Exercise aim
Copy exactly the lines of the data below that run from the line holding "(** X5. The" through the line holding "unfold convert_data. cbn", both ends included.

Data under study
---------------

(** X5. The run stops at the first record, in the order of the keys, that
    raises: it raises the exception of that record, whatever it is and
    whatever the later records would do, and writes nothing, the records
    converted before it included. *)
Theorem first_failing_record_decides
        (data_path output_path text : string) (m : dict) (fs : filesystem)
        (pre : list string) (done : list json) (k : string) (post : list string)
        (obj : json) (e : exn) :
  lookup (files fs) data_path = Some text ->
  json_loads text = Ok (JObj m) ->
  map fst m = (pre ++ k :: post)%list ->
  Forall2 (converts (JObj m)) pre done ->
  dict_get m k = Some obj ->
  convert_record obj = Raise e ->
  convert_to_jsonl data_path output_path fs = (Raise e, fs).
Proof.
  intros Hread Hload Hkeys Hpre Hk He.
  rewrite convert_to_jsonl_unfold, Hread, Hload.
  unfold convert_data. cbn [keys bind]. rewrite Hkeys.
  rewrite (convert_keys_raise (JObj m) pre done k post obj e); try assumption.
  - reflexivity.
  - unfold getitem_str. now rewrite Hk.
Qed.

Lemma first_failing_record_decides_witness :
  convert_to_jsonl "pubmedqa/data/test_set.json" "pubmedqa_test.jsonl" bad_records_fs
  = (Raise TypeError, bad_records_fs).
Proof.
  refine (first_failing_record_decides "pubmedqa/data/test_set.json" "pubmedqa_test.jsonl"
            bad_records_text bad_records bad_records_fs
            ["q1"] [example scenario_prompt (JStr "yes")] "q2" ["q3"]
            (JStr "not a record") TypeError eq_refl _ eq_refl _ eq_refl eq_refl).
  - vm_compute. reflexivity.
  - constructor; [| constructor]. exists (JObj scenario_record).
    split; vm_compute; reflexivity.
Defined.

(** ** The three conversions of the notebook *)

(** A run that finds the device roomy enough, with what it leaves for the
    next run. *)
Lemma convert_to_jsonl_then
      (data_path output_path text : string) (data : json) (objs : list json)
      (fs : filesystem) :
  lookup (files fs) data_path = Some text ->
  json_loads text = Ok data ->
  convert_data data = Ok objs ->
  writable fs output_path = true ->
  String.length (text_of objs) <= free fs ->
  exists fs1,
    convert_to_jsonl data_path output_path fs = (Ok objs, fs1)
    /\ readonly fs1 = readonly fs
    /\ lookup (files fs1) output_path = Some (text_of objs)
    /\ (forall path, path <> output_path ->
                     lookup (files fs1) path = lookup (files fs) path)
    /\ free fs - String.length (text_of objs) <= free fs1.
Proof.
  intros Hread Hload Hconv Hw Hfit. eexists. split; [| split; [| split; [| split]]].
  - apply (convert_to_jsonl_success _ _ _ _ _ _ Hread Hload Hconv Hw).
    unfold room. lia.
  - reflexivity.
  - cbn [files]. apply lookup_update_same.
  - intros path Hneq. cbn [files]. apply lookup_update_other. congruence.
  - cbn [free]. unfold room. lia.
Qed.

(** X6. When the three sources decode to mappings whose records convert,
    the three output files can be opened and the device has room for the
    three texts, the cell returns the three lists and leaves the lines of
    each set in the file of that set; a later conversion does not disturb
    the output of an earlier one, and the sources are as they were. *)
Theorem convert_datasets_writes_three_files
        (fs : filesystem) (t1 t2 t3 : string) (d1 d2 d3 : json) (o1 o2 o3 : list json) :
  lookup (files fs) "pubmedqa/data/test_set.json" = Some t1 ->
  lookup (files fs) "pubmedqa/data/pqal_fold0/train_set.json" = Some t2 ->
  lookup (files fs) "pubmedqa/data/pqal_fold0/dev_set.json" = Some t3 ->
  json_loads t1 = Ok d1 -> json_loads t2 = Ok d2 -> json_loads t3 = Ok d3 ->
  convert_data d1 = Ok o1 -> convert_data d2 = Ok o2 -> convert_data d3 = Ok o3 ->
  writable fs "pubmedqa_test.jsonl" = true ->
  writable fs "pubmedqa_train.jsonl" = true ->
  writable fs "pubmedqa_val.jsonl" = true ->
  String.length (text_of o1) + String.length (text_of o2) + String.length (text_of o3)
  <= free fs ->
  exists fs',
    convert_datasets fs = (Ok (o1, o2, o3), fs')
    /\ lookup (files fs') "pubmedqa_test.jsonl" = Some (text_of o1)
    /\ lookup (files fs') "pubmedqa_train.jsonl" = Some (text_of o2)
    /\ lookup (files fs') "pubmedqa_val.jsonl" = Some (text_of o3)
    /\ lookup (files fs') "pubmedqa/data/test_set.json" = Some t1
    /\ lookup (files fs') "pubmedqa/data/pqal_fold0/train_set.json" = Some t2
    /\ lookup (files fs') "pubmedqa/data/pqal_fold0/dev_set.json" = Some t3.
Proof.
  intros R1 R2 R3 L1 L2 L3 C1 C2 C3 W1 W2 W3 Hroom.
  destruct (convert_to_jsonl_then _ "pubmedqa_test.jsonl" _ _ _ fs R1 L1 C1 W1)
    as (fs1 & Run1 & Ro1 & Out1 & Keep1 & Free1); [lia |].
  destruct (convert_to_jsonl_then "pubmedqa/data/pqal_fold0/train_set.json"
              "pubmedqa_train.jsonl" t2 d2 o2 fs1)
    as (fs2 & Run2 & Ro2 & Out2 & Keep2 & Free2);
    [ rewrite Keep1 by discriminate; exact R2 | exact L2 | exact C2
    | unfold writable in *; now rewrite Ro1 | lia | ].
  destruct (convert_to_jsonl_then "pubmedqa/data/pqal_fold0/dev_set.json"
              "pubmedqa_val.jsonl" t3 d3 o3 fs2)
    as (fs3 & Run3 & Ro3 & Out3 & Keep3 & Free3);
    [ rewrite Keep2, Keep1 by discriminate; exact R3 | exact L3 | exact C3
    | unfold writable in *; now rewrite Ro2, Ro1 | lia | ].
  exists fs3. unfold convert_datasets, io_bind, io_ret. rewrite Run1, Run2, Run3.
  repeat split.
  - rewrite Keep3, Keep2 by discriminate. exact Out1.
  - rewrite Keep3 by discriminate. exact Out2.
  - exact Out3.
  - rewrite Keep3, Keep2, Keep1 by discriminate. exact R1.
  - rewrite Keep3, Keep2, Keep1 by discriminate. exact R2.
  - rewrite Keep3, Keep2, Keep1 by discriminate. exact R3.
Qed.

---------------

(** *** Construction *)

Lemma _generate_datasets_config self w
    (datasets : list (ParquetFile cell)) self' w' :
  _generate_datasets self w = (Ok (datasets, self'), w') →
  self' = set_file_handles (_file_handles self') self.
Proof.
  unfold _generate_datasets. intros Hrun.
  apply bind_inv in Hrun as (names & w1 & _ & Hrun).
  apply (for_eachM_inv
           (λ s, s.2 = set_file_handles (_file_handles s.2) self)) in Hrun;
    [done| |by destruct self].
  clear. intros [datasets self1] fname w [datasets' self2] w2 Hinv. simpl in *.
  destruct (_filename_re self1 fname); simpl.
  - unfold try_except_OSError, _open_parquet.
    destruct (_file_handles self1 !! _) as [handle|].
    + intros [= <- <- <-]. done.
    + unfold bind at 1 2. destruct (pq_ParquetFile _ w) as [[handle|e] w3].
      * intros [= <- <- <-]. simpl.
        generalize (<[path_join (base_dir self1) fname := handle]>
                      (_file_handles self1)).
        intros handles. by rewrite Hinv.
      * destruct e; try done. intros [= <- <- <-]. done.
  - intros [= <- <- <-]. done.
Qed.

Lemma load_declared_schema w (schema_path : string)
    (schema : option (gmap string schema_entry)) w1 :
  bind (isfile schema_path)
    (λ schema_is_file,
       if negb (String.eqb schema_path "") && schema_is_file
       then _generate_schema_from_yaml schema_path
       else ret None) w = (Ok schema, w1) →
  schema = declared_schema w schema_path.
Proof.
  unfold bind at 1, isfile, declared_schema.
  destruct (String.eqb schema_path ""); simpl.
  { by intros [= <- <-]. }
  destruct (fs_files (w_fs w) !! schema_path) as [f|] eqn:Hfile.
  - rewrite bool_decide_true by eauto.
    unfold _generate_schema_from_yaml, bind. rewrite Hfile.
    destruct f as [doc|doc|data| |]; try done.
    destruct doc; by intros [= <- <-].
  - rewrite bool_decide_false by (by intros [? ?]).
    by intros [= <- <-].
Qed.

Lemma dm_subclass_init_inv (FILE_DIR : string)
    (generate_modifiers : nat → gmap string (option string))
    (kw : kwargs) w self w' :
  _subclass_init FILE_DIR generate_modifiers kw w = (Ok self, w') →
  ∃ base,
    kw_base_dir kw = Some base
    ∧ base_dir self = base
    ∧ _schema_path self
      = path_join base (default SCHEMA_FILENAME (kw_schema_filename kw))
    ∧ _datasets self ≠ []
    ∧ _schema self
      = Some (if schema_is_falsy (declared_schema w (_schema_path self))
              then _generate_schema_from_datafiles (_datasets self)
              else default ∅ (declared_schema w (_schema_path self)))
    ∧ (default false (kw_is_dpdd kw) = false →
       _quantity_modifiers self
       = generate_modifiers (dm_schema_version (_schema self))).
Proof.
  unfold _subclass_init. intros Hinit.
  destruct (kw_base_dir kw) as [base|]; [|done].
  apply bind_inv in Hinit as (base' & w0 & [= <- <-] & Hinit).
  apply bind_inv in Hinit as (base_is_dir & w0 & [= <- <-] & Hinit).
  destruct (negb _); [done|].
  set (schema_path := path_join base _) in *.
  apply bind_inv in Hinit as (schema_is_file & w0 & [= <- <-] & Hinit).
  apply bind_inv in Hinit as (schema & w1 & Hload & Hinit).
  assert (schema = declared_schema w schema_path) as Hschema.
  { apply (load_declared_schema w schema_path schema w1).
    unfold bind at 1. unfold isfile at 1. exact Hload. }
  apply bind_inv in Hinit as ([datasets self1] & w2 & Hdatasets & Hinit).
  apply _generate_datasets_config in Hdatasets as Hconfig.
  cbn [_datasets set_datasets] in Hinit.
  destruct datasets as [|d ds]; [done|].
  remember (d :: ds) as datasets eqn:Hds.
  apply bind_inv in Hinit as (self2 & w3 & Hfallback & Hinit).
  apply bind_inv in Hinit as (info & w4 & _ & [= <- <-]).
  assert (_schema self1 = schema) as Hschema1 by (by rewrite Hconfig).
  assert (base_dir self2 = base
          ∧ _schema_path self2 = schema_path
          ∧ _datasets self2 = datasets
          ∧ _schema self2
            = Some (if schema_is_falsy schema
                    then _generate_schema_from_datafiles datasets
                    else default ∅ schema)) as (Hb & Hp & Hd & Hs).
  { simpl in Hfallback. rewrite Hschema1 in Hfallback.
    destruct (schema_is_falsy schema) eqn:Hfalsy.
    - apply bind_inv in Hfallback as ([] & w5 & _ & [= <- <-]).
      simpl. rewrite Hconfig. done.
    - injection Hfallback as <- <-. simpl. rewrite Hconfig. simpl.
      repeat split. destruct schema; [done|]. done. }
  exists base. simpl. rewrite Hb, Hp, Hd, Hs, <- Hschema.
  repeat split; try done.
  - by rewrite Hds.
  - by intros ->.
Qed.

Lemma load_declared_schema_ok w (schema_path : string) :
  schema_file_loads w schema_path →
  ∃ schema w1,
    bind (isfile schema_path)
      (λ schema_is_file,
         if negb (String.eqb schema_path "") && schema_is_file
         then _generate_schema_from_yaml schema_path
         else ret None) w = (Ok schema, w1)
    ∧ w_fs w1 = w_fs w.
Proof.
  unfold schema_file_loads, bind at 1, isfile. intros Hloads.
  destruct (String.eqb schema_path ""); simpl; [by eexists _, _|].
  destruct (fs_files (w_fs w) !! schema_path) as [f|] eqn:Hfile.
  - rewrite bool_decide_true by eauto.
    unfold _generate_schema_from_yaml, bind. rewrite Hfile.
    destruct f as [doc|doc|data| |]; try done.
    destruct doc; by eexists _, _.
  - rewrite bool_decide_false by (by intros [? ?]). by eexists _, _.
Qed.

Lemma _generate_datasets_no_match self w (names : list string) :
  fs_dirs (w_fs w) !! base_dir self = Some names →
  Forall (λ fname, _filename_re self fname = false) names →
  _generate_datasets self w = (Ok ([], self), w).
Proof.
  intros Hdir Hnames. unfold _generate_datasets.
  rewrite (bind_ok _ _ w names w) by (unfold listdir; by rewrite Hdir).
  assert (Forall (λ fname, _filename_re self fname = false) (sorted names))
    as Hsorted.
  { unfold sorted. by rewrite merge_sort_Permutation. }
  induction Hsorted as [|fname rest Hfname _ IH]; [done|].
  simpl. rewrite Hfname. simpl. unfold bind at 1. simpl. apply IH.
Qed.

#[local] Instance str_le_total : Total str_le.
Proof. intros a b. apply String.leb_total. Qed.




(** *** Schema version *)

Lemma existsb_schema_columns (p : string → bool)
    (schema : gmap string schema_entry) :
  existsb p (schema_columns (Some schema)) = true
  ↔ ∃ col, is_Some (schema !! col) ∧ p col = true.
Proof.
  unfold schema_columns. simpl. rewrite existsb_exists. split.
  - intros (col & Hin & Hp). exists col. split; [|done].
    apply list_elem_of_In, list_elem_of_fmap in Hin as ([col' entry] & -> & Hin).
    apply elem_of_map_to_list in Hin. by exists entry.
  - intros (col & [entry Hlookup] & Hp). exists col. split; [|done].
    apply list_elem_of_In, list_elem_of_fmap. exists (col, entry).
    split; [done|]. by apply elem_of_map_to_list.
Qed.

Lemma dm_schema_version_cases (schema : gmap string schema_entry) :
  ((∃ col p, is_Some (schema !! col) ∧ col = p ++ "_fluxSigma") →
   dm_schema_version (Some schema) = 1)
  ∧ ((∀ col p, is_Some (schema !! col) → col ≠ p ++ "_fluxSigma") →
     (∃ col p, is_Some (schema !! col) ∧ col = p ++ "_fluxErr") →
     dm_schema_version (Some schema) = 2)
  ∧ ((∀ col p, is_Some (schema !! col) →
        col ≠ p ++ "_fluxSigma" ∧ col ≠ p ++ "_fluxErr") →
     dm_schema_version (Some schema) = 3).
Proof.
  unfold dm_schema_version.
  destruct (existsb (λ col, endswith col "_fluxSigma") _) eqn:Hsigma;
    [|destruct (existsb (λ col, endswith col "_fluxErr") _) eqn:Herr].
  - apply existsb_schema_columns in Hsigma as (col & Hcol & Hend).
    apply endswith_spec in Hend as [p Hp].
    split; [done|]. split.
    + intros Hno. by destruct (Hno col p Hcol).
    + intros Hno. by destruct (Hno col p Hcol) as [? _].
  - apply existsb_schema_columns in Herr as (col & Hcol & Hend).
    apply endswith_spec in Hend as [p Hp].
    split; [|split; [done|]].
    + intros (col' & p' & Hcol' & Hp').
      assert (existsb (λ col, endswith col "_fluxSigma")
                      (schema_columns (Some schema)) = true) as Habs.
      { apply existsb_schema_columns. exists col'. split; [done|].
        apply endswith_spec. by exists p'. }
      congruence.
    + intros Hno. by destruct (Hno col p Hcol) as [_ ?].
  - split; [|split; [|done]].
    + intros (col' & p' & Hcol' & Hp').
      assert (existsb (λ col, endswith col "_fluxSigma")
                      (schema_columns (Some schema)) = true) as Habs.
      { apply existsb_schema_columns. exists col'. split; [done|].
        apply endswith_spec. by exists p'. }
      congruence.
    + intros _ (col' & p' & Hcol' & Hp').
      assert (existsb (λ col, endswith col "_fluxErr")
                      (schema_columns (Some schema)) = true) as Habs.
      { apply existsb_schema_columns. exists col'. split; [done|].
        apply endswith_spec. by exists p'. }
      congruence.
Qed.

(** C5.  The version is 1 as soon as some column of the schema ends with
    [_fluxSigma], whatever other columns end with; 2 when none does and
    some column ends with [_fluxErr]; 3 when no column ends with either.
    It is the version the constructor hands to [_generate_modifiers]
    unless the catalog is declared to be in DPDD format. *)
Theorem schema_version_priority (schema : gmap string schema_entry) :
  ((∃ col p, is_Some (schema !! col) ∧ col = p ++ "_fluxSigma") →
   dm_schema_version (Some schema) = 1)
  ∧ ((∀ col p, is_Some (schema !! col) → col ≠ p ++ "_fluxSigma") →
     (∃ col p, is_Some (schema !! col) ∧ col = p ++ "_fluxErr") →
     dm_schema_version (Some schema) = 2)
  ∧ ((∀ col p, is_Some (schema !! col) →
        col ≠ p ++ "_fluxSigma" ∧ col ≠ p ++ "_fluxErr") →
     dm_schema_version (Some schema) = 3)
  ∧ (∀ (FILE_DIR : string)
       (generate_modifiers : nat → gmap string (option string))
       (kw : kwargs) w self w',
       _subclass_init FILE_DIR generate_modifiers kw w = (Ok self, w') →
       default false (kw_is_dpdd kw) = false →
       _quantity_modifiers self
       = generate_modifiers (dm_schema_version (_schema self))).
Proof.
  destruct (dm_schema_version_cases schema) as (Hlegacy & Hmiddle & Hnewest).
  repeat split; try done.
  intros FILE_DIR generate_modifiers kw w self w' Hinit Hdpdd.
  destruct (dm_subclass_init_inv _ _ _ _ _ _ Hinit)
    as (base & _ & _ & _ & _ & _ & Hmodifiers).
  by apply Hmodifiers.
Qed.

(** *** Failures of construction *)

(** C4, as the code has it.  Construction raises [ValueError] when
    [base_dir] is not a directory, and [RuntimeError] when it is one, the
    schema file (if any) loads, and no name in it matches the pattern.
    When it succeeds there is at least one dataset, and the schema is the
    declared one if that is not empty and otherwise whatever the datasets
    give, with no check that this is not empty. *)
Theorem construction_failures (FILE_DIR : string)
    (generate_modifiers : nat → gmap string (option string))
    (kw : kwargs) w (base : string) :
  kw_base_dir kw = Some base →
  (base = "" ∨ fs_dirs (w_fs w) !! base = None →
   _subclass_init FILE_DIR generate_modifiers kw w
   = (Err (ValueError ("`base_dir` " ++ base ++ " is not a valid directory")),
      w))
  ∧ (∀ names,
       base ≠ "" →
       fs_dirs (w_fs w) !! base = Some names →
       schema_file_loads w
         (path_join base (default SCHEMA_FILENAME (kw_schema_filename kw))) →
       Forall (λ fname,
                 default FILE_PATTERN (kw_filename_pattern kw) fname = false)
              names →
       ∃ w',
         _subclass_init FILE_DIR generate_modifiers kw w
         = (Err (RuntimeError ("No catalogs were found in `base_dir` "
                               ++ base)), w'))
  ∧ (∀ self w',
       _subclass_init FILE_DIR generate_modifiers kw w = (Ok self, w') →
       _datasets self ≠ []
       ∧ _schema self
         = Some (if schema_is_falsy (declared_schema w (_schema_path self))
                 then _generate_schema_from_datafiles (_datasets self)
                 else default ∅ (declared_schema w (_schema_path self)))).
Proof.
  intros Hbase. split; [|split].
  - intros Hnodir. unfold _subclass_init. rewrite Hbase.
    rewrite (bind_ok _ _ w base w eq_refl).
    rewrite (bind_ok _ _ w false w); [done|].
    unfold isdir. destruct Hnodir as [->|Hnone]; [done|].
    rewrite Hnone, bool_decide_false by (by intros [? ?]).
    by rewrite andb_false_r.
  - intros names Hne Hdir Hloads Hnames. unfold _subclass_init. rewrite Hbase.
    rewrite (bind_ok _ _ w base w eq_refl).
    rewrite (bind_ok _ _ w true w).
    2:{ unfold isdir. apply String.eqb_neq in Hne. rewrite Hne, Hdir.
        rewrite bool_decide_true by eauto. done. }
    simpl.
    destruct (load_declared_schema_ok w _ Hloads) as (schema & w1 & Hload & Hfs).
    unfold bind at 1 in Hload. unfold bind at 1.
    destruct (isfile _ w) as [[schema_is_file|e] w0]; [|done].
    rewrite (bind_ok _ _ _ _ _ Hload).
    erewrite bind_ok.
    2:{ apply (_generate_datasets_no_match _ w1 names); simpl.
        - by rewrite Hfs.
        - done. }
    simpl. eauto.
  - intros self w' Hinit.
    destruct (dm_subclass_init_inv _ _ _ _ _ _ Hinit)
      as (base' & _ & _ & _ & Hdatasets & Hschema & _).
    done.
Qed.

---------------

Output of the task
(** X5. The run stops at the first record, in the order of the keys, that
    raises: it raises the exception of that record, whatever it is and
    whatever the later records would do, and writes nothing, the records
    converted before it included. *)
Theorem first_failing_record_decides
        (data_path output_path text : string) (m : dict) (fs : filesystem)
        (pre : list string) (done : list json) (k : string) (post : list string)
        (obj : json) (e : exn) :
  lookup (files fs) data_path = Some text ->
  json_loads text = Ok (JObj m) ->
  map fst m = (pre ++ k :: post)%list ->
  Forall2 (converts (JObj m)) pre done ->
  dict_get m k = Some obj ->
  convert_record obj = Raise e ->
  convert_to_jsonl data_path output_path fs = (Raise e, fs).
Proof.
  intros Hread Hload Hkeys Hpre Hk He.
  rewrite convert_to_jsonl_unfold, Hread, Hload.
  unfold convert_data. cbn [keys bind]. rewrite Hkeys.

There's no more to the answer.